Use Java exceptions internally for REST API user errors?

Posted by user303396 on Stack Overflow See other posts from Stack Overflow or by user303396
Published on 2010-04-25T21:29:32Z Indexed on 2010/04/25 21:33 UTC
Read the original article Hit count: 458

Filed under:
|
|

We have a REST API that works great. We're refactoring and deciding how to internally handle errors by the users of our API.

For example the user needs to specify the "movie" url parameter which should take the value of "1984", "Crash", or "Avatar". First we check to see if it has a valid value.

What would be the best approach if the movie parameter is invalid?

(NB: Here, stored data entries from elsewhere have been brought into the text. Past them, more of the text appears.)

(* ===== verification/XactTop.v ===== *)
(** * The top-level transaction and the assignment of ids

    Triples of [XactLogic.v] for the routines of [xact.c] that work on the
    top-level transaction (start, commit, prepare, abort, cleanup, and the two
    that record an end in the log), and for the assignment of transaction
    ids. *)

From S2P Require Import Prelude.
From S2P Require Import Transam.
From S2P Require Import Xact.
From S2P Require Import XactLogic.

Import Transam Xact XactLogic.

Open Scope Z_scope.

Module XactTop.

Section Rules.
Context `{Env, !EnvLaws}.

Lemma quiet_note f args : fate_call f = false -> quiet (note f args).
Proof.
  intros Hf b HI. pose proof (same_ghost_cons f args (trace b) Hf) as Hg.
  exists ((f, args) :: trace b). split_and!; [done|done|]. by apply Inv_trace.
Qed.

(** A call inside a critical section that decides the fate of an id. *)
Lemma wp_fate {B} f args (k : unit -> M B) Q b :
  0 < CritSectionCount b -> Inv (set_trace ((f, args) :: trace b) b) ->
  (Inv (set_trace ((f, args) :: trace b) b) -> wp (k tt) Q (set_trace ((f, args) :: trace b) b)) ->
  wp (bind (calls [(f, args)]) k) Q b.
Proof.
  intros Hc HI Hk. unfold wp, bind, calls. unfold bind, sys.
  destruct (raises (trace b) (f, args)); [|by apply Hk].
  unfold ereport_ERROR. cbn. destruct (Z.ltb_spec 0 (CritSectionCount b)); [|lia].
  by apply Inv_consistent.
Qed.

Lemma ids_cur b : Inv b -> valid_own (cur b) -> own (cur b) ∈ assigned (trace b).
Proof.
  intros (_&_&[? ? Hg _ _ _]&_) Hv. unfold cur in *.
  destruct (subs b) as [|s l]; rewrite Forall_forall in Hg; apply Hg; try done; left.
Qed.

(** Aborting in one's own name. *)
Lemma ids_abort b x args f :
  f = "TransactionIdAbortTree"%string ->
  Inv b -> own (cur b) = x -> valid_own (cur b) -> state (cur b) = TRANS_ABORT ->
  x ∉ commits (trace b) -> Inv (set_trace ((f, x :: args) :: trace b) b).
Proof.
  intros -> HI Hx Hv Hs Hc. pose proof (ids_cur b HI Hv) as Hg. rewrite Hx in Hg.
  destruct HI as (Hsh & Hva & Hid & Hcr). split; [done|]. split; [done|]. split; [|done].
  unfold commits, aborts in *. cbn -[main_ids] in *. cbn.
  destruct Hid as [H1 H2 H3 H4 H5 H6]. constructor; try done.
  - intros y Hy. rewrite elem_of_cons. intros [->|?]; [done|by eapply H1].
  - intros Ht Hvt. rewrite not_elem_of_cons. split; [|by apply H2]. revert Hx Hv Hs.
    unfold cur. destruct (subs b) as [|s l]; [intros _ _ Hab; by rewrite Hab in Ht|]. intros <- Hv Hs Heq.
    rewrite Forall_cons in H6. destruct H6 as [H6 _]. by apply H6.
  - intros y. rewrite elem_of_cons. intros [->|?]; [done|by apply H5].
Qed.

(** Committing the top-level transaction. *)
Lemma ids_commit b x args f :
  f = "TransactionIdCommitTree"%string \/ f = "TransactionIdAsyncCommitTree"%string ->
  Inv b -> own (top b) = x -> valid_own (top b) -> x ∉ aborts (trace b) ->
  Inv (set_trace ((f, x :: args) :: trace b) b).
Proof.
  intros Hf HI Hx Hv Hab.
  destruct HI as (Hsh & Hva & Hid & Hcr). split; [done|]. split; [done|]. split; [|done].
  unfold commits, aborts in *.
  assert (x ∈ assigned (trace b)) as Hg.
  { destruct Hid as [_ _ H3 _ _ _]. rewrite Forall_app, Forall_singleton in H3.
    rewrite <-Hx. by apply H3. }
  destruct Hid as [H1 H2 H3 H4 H5 H6].
  destruct Hf as [-> | ->]; cbn; constructor; try done.
  all: intros y; rewrite elem_of_cons; intros [->|?]; eauto.
Qed.

(** A new id extends the ids given out. *)
Lemma ids_new b args f :
  f = "GetNewTransactionId"%string -> Inv b -> Inv (set_trace ((f, args) :: trace b) b).
Proof.
  intros -> (Hsh & Hva & Hid & Hcr). split; [done|]. split; [done|]. split; [|done].
  unfold commits, aborts in *. cbn. destruct Hid as [H1 H2 H3 H4 H5 H6]. constructor; try done.
  - eapply Forall_impl; [done|]. intros s Hs Hv. right. by apply Hs.
  - intros y Hy. right. by apply H4.
  - intros y Hy. right. by apply H5.
Qed.

End Rules.

#[export] Hint Extern 1 (quiet (note _ _)) => apply quiet_note; reflexivity : quiet.

(** A transaction and its committed children. *)
Definition tree (s : TransactionStateData) : list Z := own s :: childXids s.

(** The fates a trace records, from those of the trace it extends. *)
Ltac trees :=
  match goal with |- ?G => let G' := nf G in change G' end; repeat (ghost || (progress unfold commit_trees, abort_trees; cbn [fate_args existsb
    String.eqb Ascii.eqb Bool.eqb orb]; fold commit_trees abort_trees)).

Section Records.
Context `{Env, !EnvLaws}.

Lemma wp_RecordTransactionAbort isSub b :
  Inv b -> CritSectionCount b = 0 -> state (cur b) = TRANS_ABORT ->
  wp (RecordTransactionAbort isSub)
    (fun _ b' => exists tr stop, b' = set_trace tr (set_xactStopTimestamp stop b) /\ Inv b' /\
       (valid_own (cur b) -> abort_trees tr = tree (cur b) :: abort_trees (trace b))) b.
Proof.
  intros HI Hc Hs. unfold RecordTransactionAbort, START_CRIT_SECTION, END_CRIT_SECTION.
  wstep.
  destruct (negb (TransactionIdIsValid _)) eqn:Hv.
  { wstep. exists tr, (xactStopTimestamp b). cbn. split_and!; [by destruct b|done|].
    intros Hvo. apply negb_true_iff in Hv. unfold valid_own, FullTransactionIdIsValid in Hvo.
    unfold GetCurrentTransactionIdIfAny in Hv. congruence. }
  match goal with |- wp (bind (queryb ?f ?a) ?k) ?Q ?b =>
    change (wp (k (negb (value (trace b) (f, a) =? 0))) Q b) end. cbv beta.
  set (x := GetCurrentTransactionIdIfAny b) in *.
  assert (valid_own (cur b)) as Hvo. { apply negb_false_iff in Hv. exact Hv. }
  apply wp_when. { intros _. by apply wp_panic_bind. }
  intros Hd%negb_false_iff%Z.eqb_eq.
  assert (x ∉ commits (trace b)) as Hxc. { intros Hx%did_commit_law. done. }
  assert (own (cur b) = x) as Hx by done. clearbody x. clear Hd Hv.
  destruct b as [t l]. fields Hc. fields Hs. fields Hx. fields Hvo. fields Hxc.
  subst CritSectionCount0.
  do 3 wstep.
  destruct isSub; unfold SetCurrentTransactionStopTimestamp; repeat wstep.
  all: apply wp_fate; [cbn; lia|apply ids_abort; try done; cbn; by ghost|].
  all: intros HI'; nstate; last_inv HI'; repeat wstep.
  all: eexists _, _; split_and!; [reflexivity|hyp|intros _]; trees.
  all: rewrite <- Hx; reflexivity.
Qed.

Lemma wp_RecordTransactionCommit_finish wrote mark xid nrels children b :
  Inv b -> CritSectionCount b = Z.b2z mark -> xid = own (top b) ->
  (mark = true -> valid_own (top b) /\ own (top b) ∉ aborts (trace b)) ->
  wp (RecordTransactionCommit_finish wrote mark xid nrels children)
    (fun _ b' => exists tr, b' = set_trace tr (set_CritSectionCount 0 b) /\ Inv b' /\
       (mark = true -> commit_trees tr = (xid :: children) :: commit_trees (trace b))) b.
Proof.
  intros HI Hc -> Hm. destruct b as [t l]. fields Hc. fields Hm. subst.
  unfold RecordTransactionCommit_finish. cbv zeta. do 2 wstep. destruct mark.
  - destruct (Hm eq_refl) as [Hv Hab].
    destruct (_ || _); do 3 wstep.
    all: eapply wp_fate; [cbn; lia|apply ids_commit; try done; [by auto|cbn; by ghost]|].
    all: intros HI'; nstate; last_inv HI'; unfold END_CRIT_SECTION; repeat wstep.
    all: eexists; split_and!; [reflexivity|hyp|intros _]; by trees.
  - destruct (_ || _); repeat wstep; by eexists.
Qed.

(** The commit of the top-level transaction: nothing but the trace changes. *)
Lemma wp_RecordTransactionCommit b :
  Inv b -> CritSectionCount b = 0 -> subs b = [] ->
  exp_state (blockState (top b)) = TRANS_INPROGRESS ->
  (valid_own (top b) -> own (top b) ∉ aborts (trace b)) ->
  wp RecordTransactionCommit
    (fun _ b' => exists tr stop, b' = set_trace tr (set_xactStopTimestamp stop b) /\ Inv b' /\
       (valid_own (top b) -> commit_trees tr = tree (top b) :: commit_trees (trace b))) b.
Proof.
  intros HI Hc Hsubs Hb Hab. destruct b as [t l].
  fields Hc. fields Hsubs. fields Hb. fields Hab. subst.
  assert (XactTopFullTransactionId0 = fullTransactionId t) as ->.
  { destruct HI as (_&[_ _ Hx]&_). by apply Hx. }
  assert (FullTransactionIdIsValid (fullTransactionId t) = false -> childXids t = []) as Hch.
  { destruct HI as ([_ _ [? _] _ _ _ _ _ _]&_). done. }
  unfold RecordTransactionCommit. do 6 wstep.
  change (GetTopTransactionIdIfAny _) with (own t). change (xactGetCommittedChildren _) with (childXids t).
  destruct (TransactionIdIsValid (own t)) eqn:Hv; cbn [negb].
  - unfold RecordTransactionCommit_log, START_CRIT_SECTION, SetCurrentTransactionStopTimestamp.
    repeat wstep. eapply wp_mono.
    { apply wp_RecordTransactionCommit_finish; [done..|]. intros _. split; [done|].
      cbn. ghost. by apply Hab. }
    intros ? b' (tr' & -> & HI' & Ht). eexists _, _. split_and!; [reflexivity|exact HI'|].
    intros _. rewrite Ht by done. by trees.
  - assert (~ valid_own t) as Hno.
    { intros Hx. change (TransactionIdIsValid (own t) = true) in Hx. congruence. }
    rewrite Hch by done. repeat wstep.
    destruct (v0 || negb (a0 =? 0)); cbn [negb].
    + eapply wp_mono; [by apply wp_RecordTransactionCommit_finish|].
      intros ? b' (tr' & -> & HI' & _). by eexists _, _.
    + wstep. by eexists _, _.
Qed.
End Records.

Section TopLevel.
Context `{Env, !EnvLaws}.

(** No subtransaction, the top level in state [st], and what the commands
    need of it kept. *)
Record AtTop (st : TransState) (b0 b : backend) : Prop := {
  at_inv : Inv b;
  at_subs : subs b = [];
  at_crit : CritSectionCount b = 0;
  at_state : state (top b) = st;
  at_block : blockState (top b) = blockState (top b0);
  at_chain : chain (top b) = chain (top b0) }.

Lemma not_parallel b : Inv b -> is_block TBLOCK_PARALLEL_INPROGRESS (top b) = false.
Proof. intros ([[_ Hp] _ _ _ _ _ _ _ _]&_). by apply bool_decide_eq_false. Qed.

Lemma holdoff_nonneg b : Inv b -> 0 <= InterruptHoldoffCount b.
Proof. intros (_&_&_&_&Hh). done. Qed.

Lemma wp_AbortTransaction_tree b :
  Inv b -> subs b = [] -> CritSectionCount b = 0 -> state (top b) <> TRANS_DEFAULT ->
  wp AbortTransaction (fun _ b' => AtTop TRANS_ABORT b b' /\
    (valid_own (top b) -> tree (top b) ∈ abort_trees (trace b'))) b.
Proof.
  intros HI Hs Hc Hst. pose proof (not_parallel b HI) as Hp. pose proof (holdoff_nonneg b HI) as Hh.
  destruct b as [t l]. fields Hs. fields Hc. fields Hst. fields Hp. fields Hh. subst.
  unfold AbortTransaction, HOLD_INTERRUPTS, RESUME_INTERRUPTS, AtAbort_ResourceOwner.
  do 6 wstep. rewrite Hp. cbn [negb]. repeat wstep.
  all: apply wp_bind; eapply wp_mono; [by apply wp_RecordTransactionAbort|].
  all: intros ? ? (tr' & stop & -> & HI' & Ht); nstate; last_inv HI'; repeat wstep.
  all: split; [constructor; try done; pinv|].
  all: intros Hv; specialize (Ht Hv); trees; rewrite Ht; left.
Qed.

Lemma wp_AbortTransaction b :
  Inv b -> subs b = [] -> CritSectionCount b = 0 -> state (top b) <> TRANS_DEFAULT ->
  wp AbortTransaction (fun _ => AtTop TRANS_ABORT b) b.
Proof. intros. eapply wp_mono; [by apply wp_AbortTransaction_tree|]. by intros ? ? [? _]. Qed.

  • return null from one of the internal methods and check for the null in the main API call method
  • throw an exception from the internal method and catch exceptions in the main API method

I think it would make our code more readable and elegant to use exceptions. However, we're reluctant because we'd be potentially throwing many exceptions because of user API input errors, our code could be perfect. This doesn't seem to be the proper use of exceptions. If there are heavy performance penalties with exceptions, which would make sense with stack traces needing to be collected, etc., then we're unnecessarily spending resources when all we need to do is tell the user the parameter is wrong.

These are REST API methods, so we're not propogating the exceptions to the users of the API, nor would we want to even if possible.

So what's the best practice here? Use ugly nulls or use java's exception mechanism?